**Data extract:**
(* ===== verification/ProjectExamples.v ===== *)
(** * Projects: concrete requests

    A project with two roles as an instance of the theorems, and behaviours at the
    edges: time zones, unanchored patterns, long lifetimes, ids that collide. *)

From S2P Require Import Prelude GoStd AppTypes Glob Windows Project ProjectRules ProjectTokens ProjectTokensProofs.
Local Open Scope string_scope.
Local Open Scope list_scope.
Local Open Scope nat_scope.

Module TokenRequests.
#[local] Existing Instance reference_runtime.
#[local] Existing Instance Sample.cron.
#[local] Existing Instance Sample.host.
#[local] Existing Instance Sample.globs.

#[export] Instance hashes : WindowHash :=
  {| gob_hash w := Some (Zpos (encode (Kind w, Schedule w, Duration w, TimeZone w))) |}.

(** 2024-06-01, and a library that signs the claims of one token *)
Definition june : Z := 1717200000 * Second.
Definition new_claims : registered := session_claims june "proj:demo:ci" 3600 "build-7".

#[export] Instance registered_eq_dec : EqDecision registered.
Proof. solve_decision. Defined.

#[export] Program Instance jwt : JWTLib :=
  {| jwt_sign c := if decide (c = new_claims) then Some "signed" else None;
     jwt_parse s := if String.eqb s "signed" then Some new_claims else None |}.
Next Obligation. intros c s. cbv beta. case_decide as H; [|done]. intros [= <-]. by rewrite H. Qed.

Definition policies_fine (_ : string) : bool := true.
Definition admin : caller := {| may_update := true; in_groups := λ _, false |}.
Definition guest : caller := {| may_update := false; in_groups := λ gs, bool_decide ("guests" ∈ gs) |}.

Definition token (n : Z) (id : string) : JWTToken := {| IssuedAt := n; ExpiresAt := 0; ID := id |}.

Definition role (name : string) (ts : list JWTToken) : ProjectRole :=
  {| RoleName := name; RoleDescription := ""; Policies := ["p, proj:demo:" +:+ name +:+ ", applications, sync, demo/*, allow"];
     JWTTokens := ts; Groups := [] |}.

Definition project (rs : list ProjectRole) (m : gmap string (list JWTToken)) (ws : SyncWindows) : AppProject :=
  {| ProjName := "demo"; Destinations := []; PermitOnlyProjectScopedClusters := false; SourceNamespaces := [];
     SourceRepos := ["*"]; ClusterResourceWhitelist := []; ClusterResourceBlacklist := [];
     NamespaceResourceWhitelist := None; NamespaceResourceBlacklist := []; ProjSyncWindows := ws;
     DestinationServiceAccounts := []; Roles := rs; JWTTokensByRole := m |}.

(** The role has tokens from before ids existed, in two places. *)
Definition old : AppProject :=
  project [role "ci" [token 10 ""; token 20 "b"]; role "deploy" []] {["ci" := [token 30 "c"]; "gone" := [token 5 "x"]]} None.

Definition demo : AppProject := (NormalizeJWTTokens old).1.

Example demo_tokens :
  JWTTokens <$> Roles demo = [[token 30 "c"; token 20 "b"; token 10 "10"]; []] ∧ JWTTokensByRole demo !! "gone" = None.
Proof. vm_compute. done. Qed.

Lemma old_names : NoDup (RoleName <$> Roles old).
Proof. apply (bool_decide_unpack _). vm_compute. exact I. Qed.

Lemma demo_normal : normal demo.
Proof. apply NormalizeJWTTokens_normal, old_names. Qed.

Lemma NormalizeJWTTokens_correct_witness : normal demo ∧ NormalizeJWTTokens demo = (demo, false).
Proof.
  destruct (NormalizeJWTTokens_correct old old_names) as (H1 & _ & H2). split; [exact H1|].
  apply (H2 reference_runtime). intros r Hr. assert (bool_decide (Forall (λ r, NoDup (IssuedAt <$> JWTTokens r)) (Roles demo)))
    as Hb by (vm_compute; exact I).
  apply bool_decide_unpack in Hb. rewrite Forall_forall in Hb. apply (Hb r Hr).
Defined.

(** The token [b] is deleted; somebody then stores an edited project. *)
Definition deleted : AppProject :=
  match deleteToken policies_fine demo "ci" 0 "b" admin with inr (Some p) => p | _ => demo end.



(** The project is created again with upsert, from what it was before the deletion: the
    role has the deleted token in the specification, though not in the status. *)
Example upsert_brings_back :
  match handle policies_fine deleted (CreateProject demo true) with
  | Some p => ((λ r, ID <$> JWTTokens r) <$> Roles p, ID <$> status_tokens p "ci")
  | None => ([], [])
  end = ([["c"; "b"; "10"]; []], ["c"; "10"]) ∧
  handle policies_fine deleted (CreateProject demo false) = None.
Proof. vm_compute. split; reflexivity. Qed.

Definition created : AppProject :=
  match createToken policies_fine demo "ci" "build-7" "uuid" 3600 june admin with inr (p, _) => p | _ => demo end.

Lemma createToken_correct_witness :
  normal created ∧ ∃ i, GetJWTToken created "ci" 1717200000 "build-7" =
    inr ({| IssuedAt := 1717200000; ExpiresAt := 1717203600; ID := "build-7" |}, i).
Proof.
  assert (createToken policies_fine demo "ci" "build-7" "uuid" 3600 june admin = inr (created, "signed")) as Hc
    by (vm_compute; reflexivity).
  assert (∀ r, r ∈ Roles demo → RoleName r = "ci" → "uuid" ∉ ID <$> JWTTokens r) as Hfresh.
  { intros r Hr _. assert (bool_decide (Forall (λ r, "uuid" ∉ ID <$> JWTTokens r) (Roles demo))) as Hb by (vm_compute; exact I).
    apply bool_decide_unpack in Hb. rewrite Forall_forall in Hb. apply (Hb r Hr). }
  destruct (createToken_correct policies_fine demo "ci" "build-7" "uuid" 3600 june admin created "signed"
    demo_normal ltac:(discriminate) Hfresh Hc) as (_ & Hn & Hg & _).
  split; [exact Hn|exact Hg].
Defined.

Example guests_are_denied : createToken policies_fine demo "ci" "build-7" "uuid" 3600 june guest = inl EDenied.
Proof. vm_compute. reflexivity. Qed.
Example used_id : createToken policies_fine demo "ci" "b" "uuid" 3600 june admin = inl (ETokenID (ErrTokenIDUsed "b")).
Proof. vm_compute. reflexivity. Qed.
End TokenRequests.

Module ProjectEdges.
Import TokenRequests.
#[local] Existing Instance reference_runtime.
#[local] Existing Instance Sample.cron.
#[local] Existing Instance Sample.host.
#[local] Existing Instance Sample.globs.

(** Two windows that differ in an empty and an explicit UTC time zone pass validation,
    which makes them equal: the stored project is not valid any more, and no token
    of it can be created or deleted. *)
Definition nightly (tz : string) : SyncWindow :=
  {| Kind := "deny"; Schedule := "0 22 * * *"; Duration := "2h"; Applications := ["*"]; Namespaces := [];
     Clusters := []; ManualSync := true; TimeZone := tz; UseAndOperator := false; Description := "";
     SyncOverrun := false |}.

Definition twice : AppProject := project [] ∅ (Some [nightly ""; nightly "UTC"]).

Example validation_is_not_stable :
  (ValidateProject twice).2 = None ∧ (ValidateProject (ValidateProject twice).1).2 = Some (DuplicateWindow (nightly "UTC")).
Proof. vm_compute. done. Qed.

(** The patterns of actions are not anchored. *)
Example unanchored_action : isValidAction "no-such-action/x" = true ∧ isValidAction "no-such-verb" = false.
Proof. done. Qed.

(** A lifetime of ten thousand million seconds wraps around: the token expired before
    it was issued. *)
Example long_lifetime_wraps :
  reg_exp (session_claims june "proj:demo:ci" 10000000000 "a") = Some (-6729544074)%Z.
Proof. vm_compute. reflexivity. Qed.

(** An old token gets its time as id; another token that was given this id is lost. *)
Example time_as_id_collides :
  JWTTokens <$> Roles (NormalizeJWTTokens (project [role "ci" [token 10 ""; token 20 "10"]] ∅ None)).1 = [[token 20 "10"]].
Proof. vm_compute. reflexivity. Qed.

(** Namespaced kinds are permitted without a whitelist and forbidden by an empty one;
    an item without a name stands for all names. *)
Definition kind_rules (w : option (list GroupKind)) : AppProject :=
  {| ProjName := "demo"; Destinations := []; PermitOnlyProjectScopedClusters := false; SourceNamespaces := [];
     SourceRepos := []; ClusterResourceWhitelist := [{| ItemGroup := ""; ItemKind := "Namespace"; ItemName := "team-*" |};
       {| ItemGroup := "*"; ItemKind := "CustomResource*"; ItemName := "" |}];
     ClusterResourceBlacklist := []; NamespaceResourceWhitelist := w;
     NamespaceResourceBlacklist := [{| GKGroup := ""; GKKind := "Secret" |}]; ProjSyncWindows := None;
     DestinationServiceAccounts := []; Roles := []; JWTTokensByRole := ∅ |}.

Definition gk (g k : string) : GroupKind := {| GKGroup := g; GKKind := k |}.

Example permitted_kinds :
  (IsGroupKindNamePermitted (kind_rules None) (gk "apps" "Deployment") "web" true,
   IsGroupKindNamePermitted (kind_rules None) (gk "" "Secret") "web" true,
   IsGroupKindNamePermitted (kind_rules (Some [])) (gk "apps" "Deployment") "web" true,
   IsGroupKindNamePermitted (kind_rules None) (gk "" "Namespace") "team-a" false,
   IsGroupKindNamePermitted (kind_rules None) (gk "" "Namespace") "prod" false,
   IsGroupKindNamePermitted (kind_rules None) (gk "apiextensions.k8s.io" "CustomResourceDefinition") "x" false)
  = (true, false, false, true, false, true).
Proof. vm_compute. reflexivity. Qed.
End ProjectEdges.
(* ===== verification/ShardHash.v ===== *)
(** * The assignment by consistent hashing with bounded loads

    Facts about [createConsistentHashingWithBoundLoads] of [Sharding]: it always
    ends with a shard for every cluster, keeps the load of every shard within a
    bound, and does not depend on the order in which the clusters and
    applications are listed. *)

From S2P Require Import Prelude GoStd AppTypes Consistent Sharding.
Local Open Scope string_scope.
Local Open Scope list_scope.
Local Open Scope Z_scope.

(** The hash tells apart the names of the points of the shards. *)
Definition points_distinct `{Hash64} (replicas : Z) : Prop :=
  ∀ m n i j : nat, Z.of_nat m < replicas → Z.of_nat n < replicas → (i < 1000)%nat → (j < 1000)%nat →
    hash (point_name (pretty m) i) = hash (point_name (pretty n) j) →
    point_name (pretty m) i = point_name (pretty n) j.

Section bounded.
Context `{RT : GoRuntime} `{BT : BTree} `{HA : Hash64}.

(** *** The ring of the shards *)

(** The ring of the first [n] shards *)
Definition shard_ring (n : nat) : Consistent := foldl (λ r s, Add s r) New (pretty <$> seq 0 n).

Lemma shard_ring_S n : shard_ring (S n) = Add (pretty n) (shard_ring n).
Proof. unfold shard_ring. by rewrite seq_S, fmap_app, foldl_app. Qed.

Definition zero_host (s : string) : Host := {| HostName := s; Load := 0 |}.

Lemma Add_frame s c :
  loadMap (Add s c) = match loadMap c !! s with Some _ => loadMap c | None => <[s := zero_host s]> (loadMap c) end ∧
  totalLoad (Add s c) = totalLoad c ∧ replicationFactor (Add s c) = replicationFactor c.
Proof.
  unfold Add. destruct (loadMap c !! s) eqn:E; [done|].
  set (c1 := set_loads c _ _). by destruct (foldl_add_point_frame s (replicas_of c1) c1) as (->&->&->).
Qed.

Lemma shard_ring_loads n :
  replicationFactor (shard_ring n) = 1000 ∧ totalLoad (shard_ring n) = 0 ∧
  ∀ s h, loadMap (shard_ring n) !! s = Some h ↔ ∃ k : nat, (k < n)%nat ∧ s = pretty k ∧ h = zero_host s.
Proof.
  induction n as [|n (IHr&IHt&IHl)].
  { split_and!; [done..|]. intros s h. simpl. rewrite lookup_empty. split; [done|]. naive_solver lia. }
  rewrite shard_ring_S. destruct (Add_frame (pretty n) (shard_ring n)) as (Hl&->&->).
  split_and!; [done..|]. intros s h. rewrite Hl.
  destruct (loadMap (shard_ring n) !! pretty n) as [h'|] eqn:E.
  { apply IHl in E as (k&Hk&Heq%(inj pretty)&_). lia. }
  rewrite lookup_insert_Some, IHl. split.
  - intros [[<- <-]|[_ (k&Hk&?&?)]]; [exists n|exists k]; split_and!; auto with lia.
  - intros (k&Hk&->&->). destruct (decide (n = k)) as [->|Hne]; [by left|right].
    split; [by intros ?%(inj pretty)|]. exists k. split_and!; auto with lia.
Qed.
Lemma ring_ok_shards n : ring_ok (shard_ring n).
Proof. induction n as [|n IH]; [apply ring_ok_New|]. rewrite shard_ring_S. by apply ring_ok_Add. Qed.
(* ===== verification/ClusterCacheProofs.v ===== *)
(** * The cluster cache: its indexes agree

    Whatever events and listings arrive, and whenever the cache synchronises, the three
    indexes describe one set of resources and the cache holds what the events say; the
    handlers are told of every change, except of a synchronisation. *)

From S2P Require Import Prelude GoStd Kube ClusterCache.
Local Open Scope string_scope.
Local Open Scope list_scope.
Local Open Scope nat_scope.

(** ** The index of children *)

(** The index has the child under the UID. *)
Definition row (m : gmap string key_set) (uid : string) (k : ResourceKey) : Prop := m !! uid ≫= lookup k = Some ().
(** No set of the index is empty. *)
Definition no_empty_sets (m : gmap string key_set) : Prop := ∀ uid s, m !! uid = Some s → s ≠ ∅.

Lemma row_add u k m u' k' : row (addToParentUIDToChildren u k m) u' k' ↔ (u' = u ∧ k' = k) ∨ row m u' k'.
Proof.
  unfold row, addToParentUIDToChildren. destruct (decide (u' = u)) as [->|Hu].
  - rewrite lookup_insert_eq. cbn [mbind option_bind]. destruct (decide (k' = k)) as [->|Hk].
    + rewrite lookup_insert_eq. naive_solver.
    + rewrite lookup_insert_ne by done. destruct (m !! u); cbn; rewrite ?lookup_empty; naive_solver.
  - rewrite lookup_insert_ne by done. naive_solver.
Qed.

Lemma row_remove u k m u' k' : row (removeFromParentUIDToChildren u k m) u' k' ↔ row m u' k' ∧ ¬ (u' = u ∧ k' = k).
Proof.
  unfold row, removeFromParentUIDToChildren. destruct (m !! u) as [s|] eqn:E; cycle 1.
  { split; [|by intros [? _]]. intros H. split; [done|]. intros [-> _]. by rewrite E in H. }
  assert ((delete k s !! k' = Some ()) ↔ (s !! k' = Some () ∧ k' ≠ k)) as Hd.
  { destruct (decide (k' = k)) as [->|]; [rewrite lookup_delete_eq|rewrite lookup_delete_ne by done]; naive_solver. }
  destruct (decide (u' = u)) as [->|Hu].
  - rewrite E. cbn [mbind option_bind]. case_bool_decide as Hs.
    + rewrite lookup_delete_eq. cbn. split; [done|]. intros [H1 H2].
      assert (delete k s !! k' = Some ()) as H by (apply Hd; naive_solver). by rewrite Hs, lookup_empty in H.
    + rewrite lookup_insert_eq. cbn. rewrite Hd. naive_solver.
  - case_bool_decide; [rewrite lookup_delete_ne by done|rewrite lookup_insert_ne by done]; naive_solver.
Qed.

Lemma add_no_empty u k m : no_empty_sets m → no_empty_sets (addToParentUIDToChildren u k m).
Proof.
  intros Hm u' s. unfold addToParentUIDToChildren. rewrite lookup_insert_Some. intros [[_ <-]|[_ ?]]; [|by eapply Hm].
  apply insert_non_empty.
Qed.

Lemma remove_no_empty u k m : no_empty_sets m → no_empty_sets (removeFromParentUIDToChildren u k m).
Proof.
  intros Hm u' s. unfold removeFromParentUIDToChildren. destruct (m !! u) as [t|] eqn:E; [|by apply Hm].
  case_bool_decide as Ht.
  - rewrite lookup_delete_Some. intros [_ ?]. by eapply Hm.
  - rewrite lookup_insert_Some. intros [[_ <-]|[_ ?]]; [done|by eapply Hm].
Qed.

(** Loops of additions and removals for one child *)
Lemma row_foldl_remove {A} (P : A → Prop) `{!∀ x, Decision (P x)} (f : A → string) k l m u k' :
  row (foldl (λ m x, if decide (P x) then removeFromParentUIDToChildren (f x) k m else m) m l) u k' ↔
  row m u k' ∧ ¬ (k' = k ∧ ∃ x, x ∈ l ∧ P x ∧ f x = u).
Proof.
  revert m. induction l as [|x l IH]; intros m; cbn [foldl].
  - split; [|naive_solver]. intros Hrow. split; [done|]. intros (_&x&Hx&_). by apply elem_of_nil in Hx.
  - rewrite IH. setoid_rewrite elem_of_cons. destruct (decide (P x)); rewrite ?row_remove; naive_solver.
Qed.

**Task prompt:**
Check each line of the listing above. Copy it if it holds the string "Secret".

**Worked solution:**
     NamespaceResourceBlacklist := [{| GKGroup := ""; GKKind := "Secret" |}]; ProjSyncWindows := None;
   IsGroupKindNamePermitted (kind_rules None) (gk "" "Secret") "web" true,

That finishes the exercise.